Les locataires et les employés ne doivent pas simplement supporter des températures ambiantes élevées

Travaillez détendu dans un bureau cool

© plainpicture GmbH & Co KG / Robijn Page

Opportunités pour les locataires

  • «Les locataires ont généralement droit à des températures d'appartement tolérables», déclare Claus Deese, premier président de l'association de protection des locataires. "Mais cela dépend de la situation structurelle." Les plats sont basés sur le fait que quelqu'un habite dans un ancien bâtiment qui n'a pas été rénové en termes d'énergie ou dans un bâtiment plus récent.
  • Même pour les bâtiments anciens non rénovés avec leurs réglementations moins strictes, le plafond du dernier étage doit être isolé depuis 2014. Cela protège du froid et de la chaleur. Si ce n'est pas le cas, le propriétaire peut être poursuivi pour réparation.

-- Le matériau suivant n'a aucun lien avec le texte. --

(** Run the instructions [rest] of block [b], one instruction per unit of
    fuel. *)
Fixpoint run (fuel : nat) (f : IRFunctionEmitter) (b : BlockId)
         (rest : list Instruction) (m : Machine) : Run :=
  match rest with
  | [] => Finished b m
  | i :: rest' =>
      match fuel with
      | O => OutOfFuel
      | S fuel' =>
          let jump target m :=
            match blocks f !! target with
            | Some instructions => run fuel' f target instructions (enter m target)
            | None => Stuck
            end in
          match i with
          | Alloca v => run fuel' f b rest' (set m v 0)
          | Store v x => run fuel' f b rest' (set m v (eval m x))
          | OperationAndUpdate v x =>
              run fuel' f b rest' (set m v (wrap32 (env m v + eval m x)))
          | Use x =>
              run fuel' f b rest'
                  {| env := env m; used := used m ++ [eval m x]; entered := entered m |}
          | Branch target => jump target m
          | ConditionalBranch c x y thenBlock elseBlock =>
              jump (if compare c (eval m x) (eval m y) then thenBlock else elseBlock) m
          end
      end
  end.

(** Run a function from its first block. *)
Definition execute (fuel : nat) (f : IRFunctionEmitter) : Run :=
  match blocks f !! 0%nat with
  | Some instructions =>
      run fuel f 0%nat instructions
          {| env := fun _ => 0; used := []; entered := [0%nat] |}
  | None => Stuck
  end.
(** * Lissajous: a shallow embedding of [lissajous.go]

    The program renders a Lissajous curve onto the frames of an animated GIF.
    This development embeds its data model and its functions ([min], [paint],
    [lissajous], [main]) and proves properties of them.

    Modelling choices, all taken from the Go source:
    - [int] is the 64-bit signed integer of the usual Go targets: a [Z] kept
      in range by [Int.wrap] after every arithmetic operation;
    - [float64] is IEEE 754 binary64: Rocq's primitive [float], whose
      operations round to nearest, ties to even, as Go's do; each operation
      rounds by itself, as on amd64 (Go may fuse [x*y + z] on other
      targets);
    - a slice is a [list]; indexing out of range panics in Go, which is the
      result [Panic] here;
    - the loop over [t] need not terminate, so it takes fuel and yields
      [OutOfFuel] when the fuel is spent;
    - [math.Sin], the conversion of a float that does not fit [int], the
      encoder [gif.EncodeAll] and [os.Create] do not belong to the program:
      they are variables of the section [Program].

    The file has three parts: the program, the vocabulary of the properties
    (predicates, and the inputs of the examples), and the proofs. The
    statements on floats rest on the specification of the primitive floats
    ([FloatAxioms]), which relates them to the IEEE 754 model [SpecFloat]. *)

From Stdlib Require Import ZArith Lia Floats String QArith Qround.
From stdpp Require Import base list.

Set Warnings "-inexact-float".

Open Scope Z_scope.

(** ** Results of Go computations *)

Inductive result (A : Type) : Type :=
| Ok (a : A)
| Panic
| OutOfFuel.

Arguments Ok {A} a.
Arguments Panic {A}.
Arguments OutOfFuel {A}.

#[global] Instance result_bind : MBind result :=
  fun A B (k : A -> result B) (r : result A) =>
    match r with
    | Ok a => k a
    | Panic => Panic
    | OutOfFuel => OutOfFuel
    end.

Definition len {A : Type} (s : list A) : Z := Z.of_nat (length s).

(** An index expression [s[i]] on a slice. *)
Definition index {A : Type} (s : list A) (i : Z) : result A :=
  if (i <? 0) || (len s <=? i) then Panic
  else match s !! Z.to_nat i with
       | Some a => Ok a
       | None => Panic
       end.

(** A loop over the elements of a slice, threading a state. *)
Fixpoint for_range {A S : Type} (body : A -> S -> result S) (s : list A)
    (st : S) : result S :=
  match s with
  | [] => Ok st
  | a :: s' => st' ← body a st; for_range body s' st'
  end.

(** ** The type [int] *)

Module Int.

Definition min_int : Z := - 2 ^ 63.
Definition max_int : Z := 2 ^ 63 - 1.

Definition wrap (z : Z) : Z := (z + 2 ^ 63) mod 2 ^ 64 - 2 ^ 63.

Definition add (a b : Z) : Z := wrap (a + b).
Definition sub (a b : Z) : Z := wrap (a - b).
Definition mul (a b : Z) : Z := wrap (a * b).

Definition in_range (z : Z) : Prop := min_int <= z <= max_int.

End Int.

(** ** The type [float64] *)

Module F64.

(** [math.Pi] as a [float64]: 3.141592653589793. *)
Definition Pi : float := 0x1.921fb54442d18p+1%float.

(** The integer part of a finite float, rounded toward zero. *)
Definition trunc (f : float) : option Z :=
  match Prim2SF f with
  | S754_zero _ => Some 0
  | S754_finite s m e =>
      let a := Z.shiftl (Zpos m) e in Some (if s then - a else a)
  | S754_infinity _ | S754_nan => None
  end.

(** The value of a finite float, as a rational number. *)
Definition toQ (f : float) : option Q :=
  match Prim2SF f with
  | S754_zero _ => Some (inject_Z 0)
  | S754_finite s m e =>
      let a := if s then Zneg m else Zpos m in
      Some (if 0 <=? e then inject_Z (a * 2 ^ e)
            else Qmake a (Z.to_pos (2 ^ (- e))))
  | S754_infinity _ | S754_nan => None
  end.

(** The conversion [float64(n)] of an [int]: the nearest float, ties to
    even. *)
Definition of_int (n : Z) : float :=
  if n =? Int.min_int then (- 0x1p+63)%float
  else if n <? 0 then (- of_uint63 (Uint63.of_Z (- n)))%float
  else of_uint63 (Uint63.of_Z n).

End F64.

(** ** The colours of [image/color] and the palette *)

Record RGBA : Type := mkRGBA { cR : Z; cG : Z; cB : Z; cA : Z }.

Definition palette : list RGBA :=
  [ mkRGBA 0x2c 0x2f 0x34 0xff;
    mkRGBA 0x3b 0x3e 0x42 0xff;
    mkRGBA 0x4a 0x4d 0x50 0xff;
    mkRGBA 0x59 0x5c 0x5e 0xff;
    mkRGBA 0x68 0x6b 0x6c 0xff;
    mkRGBA 0x77 0x7a 0x7a 0xff;
    mkRGBA 0x86 0x89 0x88 0xff;
    mkRGBA 0x95 0x98 0x96 0xff;
    mkRGBA 0xa4 0xa7 0x94 0xff;
    mkRGBA 0xb3 0xb6 0xa2 0xff;
    mkRGBA 0xc2 0xc5 0xb0 0xff;
    mkRGBA 0xd1 0xd4 0xbe 0xff;
    mkRGBA 0xe0 0xe3 0xcc 0xff;
    mkRGBA 0xff 0xf2 0xda 0xff;
    mkRGBA 0xff 0xf1 0xe8 0xff;
    mkRGBA 0xff 0xff 0xff 0xff ].

(** [color.RGBA.RGBA]: the channels widened to 16 bits. *)
Definition RGBA16 (c : RGBA) : Z * Z * Z * Z :=
  (cR c * 257, cG c * 257, cB c * 257, cA c * 257).

(** [sqDiff] on [uint32]. *)
Definition sqDiff (x y : Z) : Z :=
  let d := (x - y) mod 2 ^ 32 in
  Z.shiftr ((d * d) mod 2 ^ 32) 2.

(** The loop of [color.Palette.Index]: the index of the colour of the
    palette closest to [c], the first exact match ending the search. *)
Fixpoint Index_from (p : list RGBA) (c : RGBA) (i ret bestSum : Z) : Z :=
  match p with
  | [] => ret
  | v :: p' =>
      let '(cr, cg, cb, ca) := RGBA16 c in
      let '(vr, vg, vb, va) := RGBA16 v in
      let sum := (sqDiff cr vr + sqDiff cg vg + sqDiff cb vb + sqDiff ca va)
                 mod 2 ^ 32 in
      if sum <? bestSum then
        if sum =? 0 then i else Index_from p' c (i + 1) i sum
      else Index_from p' c (i + 1) ret bestSum
  end.

Definition Index (p : list RGBA) (c : RGBA) : Z :=
  Index_from p c 0 0 (2 ^ 32 - 1).

(** ** Rectangles and paletted images of [image] *)

Record Rectangle : Type :=
  mkRectangle { MinX : Z; MinY : Z; MaxX : Z; MaxY : Z }.

(** [image.Rect]: the corners are swapped where needed, so that the
    rectangle is well formed. *)
Definition image_Rect (x0 y0 x1 y1 : Z) : Rectangle :=
  let '(x0, x1) := if x1 <? x0 then (x1, x0) else (x0, x1) in
  let '(y0, y1) := if y1 <? y0 then (y1, y0) else (y0, y1) in
  mkRectangle x0 y0 x1 y1.

Definition Dx (r : Rectangle) : Z := Int.sub (MaxX r) (MinX r).
Definition Dy (r : Rectangle) : Z := Int.sub (MaxY r) (MinY r).

(** [Point{x, y}.In(r)]. *)
Definition In_rect (x y : Z) (r : Rectangle) : bool :=
  (MinX r <=? x) && (x <? MaxX r) && (MinY r <=? y) && (y <? MaxY r).

Record Paletted : Type :=
  mkPaletted { Pix : list Z; Stride : Z; Rect : Rectangle; Palette : list RGBA }.

(** The largest allocation of the runtime on amd64, [maxAlloc]: [2^48]
    bytes. *)
Definition max_alloc : Z := 2 ^ 48.

(** [make([]T, n)] for elements of [elem_size] bytes, every element [zero]:
    [makeslice] panics when the length is negative and when the bytes of the
    slice exceed the largest allocation. An allocation within this limit is
    taken to succeed: the memory of the machine is not modelled. *)
Definition make {A : Type} (elem_size : Z) (zero : A) (n : Z)
    : result (list A) :=
  if (n <? 0) || (max_alloc <? elem_size * n) then Panic
  else Ok (replicate (Z.to_nat n) zero).

(** [image.NewPaletted]: it panics on dimensions that are negative or whose
    product does not fit [int], then makes a slice of one byte for each
    pixel, all zero. *)
Definition NewPaletted (r : Rectangle) (p : list RGBA) : result Paletted :=
  let w := Dx r in
  let h := Dy r in
  if (w <? 0) || (h <? 0) || (Int.max_int <? w * h) then Panic
  else
    pix ← make 1 0 (w * h);
    Ok (mkPaletted pix w r p).

Definition PixOffset (p : Paletted) (x y : Z) : Z :=
  Int.add (Int.mul (Int.sub y (MinY (Rect p))) (Stride p))
          (Int.mul (Int.sub x (MinX (Rect p))) 1).

(** [Paletted.Set]: nothing outside the rectangle of the image. *)
Definition Set_pixel (p : Paletted) (x y : Z) (c : RGBA) : result Paletted :=
  if negb (In_rect x y (Rect p)) then Ok p
  else
    let i := PixOffset p x y in
    if (i <? 0) || (len (Pix p) <=? i) then Panic
    else Ok (mkPaletted (<[Z.to_nat i := Index (Palette p) c mod 256]> (Pix p))
                        (Stride p) (Rect p) (Palette p)).

(** [Paletted.At] for an image with a palette that is not empty. *)
Definition At (p : Paletted) (x y : Z) : result RGBA :=
  if negb (In_rect x y (Rect p)) then index (Palette p) 0
  else
    i ← index (Pix p) (PixOffset p x y);
    index (Palette p) i.

(** [image/gif.GIF], the fields that the program sets. *)
Record GIF : Type :=
  mkGIF { Image : list Paletted; Delay : list Z; LoopCount : Z }.

(** The first check of [gif.EncodeAll]: an animation without images is
    refused. [rest] stands for the checks and the writing that follow. *)
Definition gif_EncodeAll {File : Type} (rest : File -> GIF -> option string)
    (w : File) (g : GIF) : option string :=
  if len (Image g) =? 0 then Some "gif: must provide at least one image"%string
  else rest w g.

(** ** The configuration flags *)

Record flags : Type := mkFlags {
  outFile : string;
  nframes : Z;
  size : Z;
  delay : Z;
  cycles : float;
  xfreq : float;
  xfreqInc : float;
  yfreq : float;
  yfreqInc : float;
  xphase : float;
  xphaseInc : float;
  yphase : float;
  yphaseInc : float;
  res : float
}.

(** ** [min] *)

Definition min (a b : Z) : Z := if a <? b then a else b.

(** ** [paint] *)

(** The pixel array [[][]int]. *)
Abbreviation canvas := (list (list Z)) (only parsing).

Section Program.

(** [int(f)] for a float [f] that does not fit [int] (too large, infinite
    or not a number): Go leaves the value to the implementation. *)
Variable int_of_unrepresentable : float -> Z.

(** [math.Sin]. *)
Variable Sin : float -> float.

(** Files, errors, [gif.EncodeAll] and [os.Create]. *)
Variable File : Type.
Variable error : Type.
Variable EncodeAll : File -> GIF -> option error.
Variable os_Create : string -> File * option error.
(** An exponent part [e], [E] with an optional sign and at least one digit;
    anything else is left unread. *)
Definition parse_exponent (s : str) : Z * str :=
  match s with
  | c :: s1 =>
      if ((c =? 101) || (c =? 69))%N then
        let '(neg, s2) := parse_sign s1 in
        let '(v, n, s3) := take_digits 0 0 s2 in
        match n with
        | O => (0, s)
        | _ => (if neg then - Z.of_N v else Z.of_N v, s3)
        end
      else (0, s)
  | [] => (0, s)
  end.

(** The decimal number at the head of [s] ([_Py_dg_strtod]): sign, digits
    with an optional point, optional exponent; at least one digit is needed. *)
Definition parse_decimal (s : str) : option (float * str) :=
  let '(neg, s1) := parse_sign s in
  let '(i, ni, s2) := take_digits 0 0 s1 in
  let '(m, nf, s3) :=
    match s2 with
    | c :: s2' => if (c =? 46)%N then take_digits i 0 s2' else (i, O, s2)
    | [] => (i, O, s2)
    end in
  match (ni + nf)%nat with
  | O => None
  | _ =>
      let '(e, s4) := parse_exponent s3 in
      Some (float_of_decimal neg m (e - Z.of_nat nf), s4)
  end.

Definition to_lower (c : N) : N :=
  if ((65 <=? c) && (c <=? 90))%N then (c + 32)%N else c.

(** [s] starts with the lower-case word [w], whatever the case in [s]. *)
Definition starts_with_nocase (w s : str) : bool :=
  starts_with w (map to_lower (firstn (List.length w) s)).

(** [inf], [infinity] and [nan] with an optional sign ([_Py_parse_inf_or_nan]). *)
Definition parse_inf_or_nan (s : str) : option (float * str) :=
  let '(neg, s1) := parse_sign s in
  if starts_with_nocase (u "inf") s1 then
    let s2 := skipn 3 s1 in
    let s3 := if starts_with_nocase (u "inity") s2 then skipn 5 s2 else s2 in
    Some (if neg then neg_infinity else infinity, s3)
  else if starts_with_nocase (u "nan") s1 then Some (nan, skipn 3 s1)
  else None.
Lemma cmp_refl {A} `{OrdLaws A} (a : A) : cmp a a = Eq.
Proof. by apply cmp_eq. Qed.

Lemma cmp_lt_gt {A} `{OrdLaws A} (a b : A) : cmp a b = Gt <-> cmp b a = Lt.
Proof. rewrite (cmp_opp a b). destruct (cmp a b); simpl; naive_solver. Qed.

Ltac cmp_eqs :=
  repeat match goal with
  | H : cmp _ _ = Eq |- _ => apply cmp_eq in H; subst
  | H : context [cmp ?a ?a] |- _ => rewrite (cmp_refl a) in H
  | |- context [cmp ?a ?a] => rewrite (cmp_refl a)
  end.

Lemma cmp_pair {A B} `{Ord A, Ord B} (x y : A * B) :
  cmp x y = match cmp x.1 y.1 with Eq => cmp x.2 y.2 | c => c end.
Proof. reflexivity. Qed.

#[global] Instance prod_OrdLaws {A B} `{OrdLaws A, OrdLaws B} : OrdLaws (A * B).
Proof.
  constructor; intros [a1 a2] [b1 b2]; [| |intros [c1 c2]]; rewrite ?cmp_pair; simpl.
  - destruct (cmp a1 b1) eqn:E1; cmp_eqs; [rewrite cmp_eq; naive_solver| |];
      (split; [done|]; intros [= -> ->]; cmp_eqs; done).
  - rewrite (cmp_opp a1 b1).
    destruct (cmp a1 b1) eqn:E1; simpl; [apply cmp_opp|done..].
  - destruct (cmp a1 b1) eqn:E1; cmp_eqs; [|intros _|done].
    + destruct (cmp b1 c1); eauto using cmp_lt_trans.
    + destruct (cmp b1 c1) eqn:E2; cmp_eqs; [by rewrite E1| |done].
      by rewrite (cmp_lt_trans _ _ _ E1 E2).
Qed.

#[global] Instance list_OrdLaws {A} `{OrdLaws A} : OrdLaws (list A).
Proof.
  constructor; unfold cmp, list_Ord.
  - induction a as [|x a IH]; intros [|y b]; simpl; try done.
    destruct (cmp x y) eqn:E; cmp_eqs; [rewrite IH; naive_solver| |];
      (split; [done|]; intros [= -> ->]; cmp_eqs; done).
  - induction a as [|x a IH]; intros [|y b]; simpl; try done.
    rewrite (cmp_opp x y). destruct (cmp x y); simpl; auto.
  - induction a as [|x a IH]; intros [|y b] [|z c]; simpl; try done.
    destruct (cmp x y) eqn:E1; cmp_eqs; [|intros _|done].
    + destruct (cmp y z); eauto.
    + destruct (cmp y z) eqn:E2; cmp_eqs; [by rewrite E1| |done].
      by rewrite (cmp_lt_trans _ _ _ E1 E2).
Qed.

#[global] Instance cle_trans {A} `{OrdLaws A} : Transitive (@cle A _).
Proof.
  intros a b c. unfold cle. intros Hab Hbc Hac. apply cmp_lt_gt in Hac.
  destruct (cmp a b) eqn:E1; cmp_eqs; [| |done].
  - by apply Hbc, cmp_lt_gt.
  - by apply Hbc, cmp_lt_gt; eapply cmp_lt_trans.
Qed.

#[global] Instance cle_total {A} `{OrdLaws A} : Total (@cle A _).
Proof.
  intros a b. unfold cle. rewrite (cmp_opp a b).
  destruct (cmp a b); simpl; auto; by left.
Qed.

Lemma cle_antisym {A} `{OrdLaws A} (a b : A) : cle a b -> cle b a -> a = b.
Proof.
  unfold cle. rewrite (cmp_opp a b). intros.
  apply cmp_eq. destruct (cmp a b); simpl in *; congruence.
Qed.

Lemma geb_cle {A} `{OrdLaws A} (a b : A) : geb a b = true <-> cle b a.
Proof.
  unfold geb, cle. rewrite (cmp_opp a b). destruct (cmp a b); simpl; naive_solver.
Qed.

Lemma geb_cle_false {A} `{OrdLaws A} (a b : A) : geb a b = false <-> ~ cle b a.
Proof. rewrite <-geb_cle. destruct (geb a b); naive_solver. Qed.

(** ** [BTreeMap] iteration: a finite map listed in ascending key order *)

Section btree.
Context {K V : Type} `{Countable K, Ord K}.

Definition key_le (a b : K * V) : Prop := cle a.1 b.1.

#[global] Instance key_le_dec a b : Decision (key_le a b).
Proof. unfold key_le. apply _. Defined.

Definition btree_iter (m : gmap K V) : list (K * V) :=
  merge_sort key_le (map_to_list m).

Lemma btree_iter_perm (m : gmap K V) : btree_iter m ≡ₚ map_to_list m.
Proof. apply merge_sort_Permutation. Qed.

Lemma elem_of_btree_iter (m : gmap K V) k v :
  (k, v) ∈ btree_iter m <-> m !! k = Some v.
Proof. rewrite btree_iter_perm. apply elem_of_map_to_list. Qed.

Lemma NoDup_fst_btree_iter (m : gmap K V) : NoDup (btree_iter m).*1.
Proof. rewrite btree_iter_perm. apply NoDup_fst_map_to_list. Qed.

Lemma btree_iter_sorted `{!OrdLaws K} (m : gmap K V) :
  StronglySorted key_le (btree_iter m).
Proof.
  apply StronglySorted_merge_sort.
  - intros a b c. unfold key_le. apply cle_trans.
  - intros a b. unfold key_le. apply cle_total.
Qed.

Lemma btree_iter_list_to_map (m : gmap K V) : list_to_map (btree_iter m) = m.
Proof.
  rewrite (list_to_map_proper _ (map_to_list m));
    [apply list_to_map_to_list|apply NoDup_fst_btree_iter|apply btree_iter_perm].
Qed.

Lemma length_btree_iter (m : gmap K V) : length (btree_iter m) = size m.
Proof. rewrite btree_iter_perm. apply length_map_to_list. Qed.
End btree.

Les locataires peuvent obtenir des conseils du Mieterschutzbund

© W & B / Michelle Günther

  • Une réduction de loyer est un bon moyen de faire pression en cas de non-respect d'un cahier des charges tel que celui-ci. Avant de recourir à ce recours, cependant, vous devez demander conseil à un avocat ou à l'association de protection des locataires sur la manière de procéder de manière juridiquement correcte. Vous devez également être en mesure de prouver le défaut. Le propriétaire doit être informé et avoir un délai raisonnable pour la rectification. Cependant, les tribunaux jugent différemment le montant de la réduction.

Les employeurs ont un devoir

  • Que ce soit au bureau, en atelier ou en magasin: la "Workplace Ordinance" exige que les employés aient une température ambiante saine. Ceci est spécifiquement réglementé dans la "règle technique ASR A3.5".
  • Là, il est prescrit ce que l'employeur doit faire lorsque certaines températures sont dépassées. "Mais il n'y a pas de chaleur générale sans chaleur", déclare le Dr. Kersten Bux de l'Institut fédéral pour la sécurité et la santé au travail, qui a contribué à la création de la règle.

La température ambiante doit être propice aux travailleurs

© W & B / Michelle Günther

  • À plus de 26 degrés, l'employeur doit faire des offres supplémentaires, à condition que le bâtiment soit déjà protégé contre la chaleur: par exemple un horaire flexible plus flexible ou un code vestimentaire décontracté.
  • À des températures supérieures à 30 degrés, ces offres sont un must. «Le stress doit être sensiblement réduit, par exemple en évitant la déshydratation en buvant suffisamment d'eau», explique Bux.
  • À plus de 35 degrés, un bureau normal ne convient plus au travail. Des exceptions sont toutefois possibles: le salarié doit par exemple régulièrement pouvoir se détendre suffisamment dans une pièce plus fraîche.